Input data section start

Inductive cap_event : Type :=
| EvLength (handle : Z)
| EvRequest (handle length : Z).

(** [buffer.value] of a [c_char] array: the bytes in front of the first
    NUL. *)
Fixpoint c_value (buffer : list ascii) : list ascii :=
  match buffer with
  | [] => []
  | c :: buffer' =>
      if Ascii.eqb c Ascii.zero then [] else c :: c_value buffer'
  end.

(** [bytes.decode('ascii')] *)
Definition decode_ascii (bytes : list ascii) : option string :=
  if forallb (λ c, Nat.ltb (nat_of_ascii c) 128) bytes
  then Some (str bytes) else None.

Definition _get_capabilities {W} (src : capabilities_source W)
    (self : Display) (w : W)
    : option py_exn * Display * W * list cap_event :=
  let h := _handle self in
  match GetCapabilitiesStringLength src h w with
  | (None, w1) => (Some (Raised WinError), self, w1, [EvLength h])
  | (Some length, w1) =>
      match CapabilitiesRequestAndCapabilitiesReply src h length w1 with
      | (None, w2) =>
          (Some (Raised WinError), self, w2, [EvLength h; EvRequest h length])
      | (Some buffer, w2) =>
          match decode_ascii (c_value buffer) with
          | None =>
              (Some UnicodeDecodeError, self, w2,
               [EvLength h; EvRequest h length])
          | Some raw =>
              let self1 :=
                {| _handle := _handle self;
                   _capabilities := _capabilities self;
                   _capabilities_raw := Some raw |} in
              match parse_capabilities_string raw with
              | Err e =>
                  (Some (Raised e), self1, w2,
                   [EvLength h; EvRequest h length])
              | Ok doc =>
                  (None,
                   {| _handle := _handle self;
                      _capabilities := Some doc;
                      _capabilities_raw := Some raw |},
                   w2, [EvLength h; EvRequest h length])
              end
          end
      end
  end.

Input data section end

> [What is required] Output the first line of the entries above and every line after it, exactly as written, ending with the line that contains "(** [bytes.decode('ascii')] *)".

> [Answer for the task]
Inductive cap_event : Type :=
| EvLength (handle : Z)
| EvRequest (handle length : Z).

(** [buffer.value] of a [c_char] array: the bytes in front of the first
    NUL. *)
Fixpoint c_value (buffer : list ascii) : list ascii :=
  match buffer with
  | [] => []
  | c :: buffer' =>
      if Ascii.eqb c Ascii.zero then [] else c :: c_value buffer'
  end.

(** [bytes.decode('ascii')] *)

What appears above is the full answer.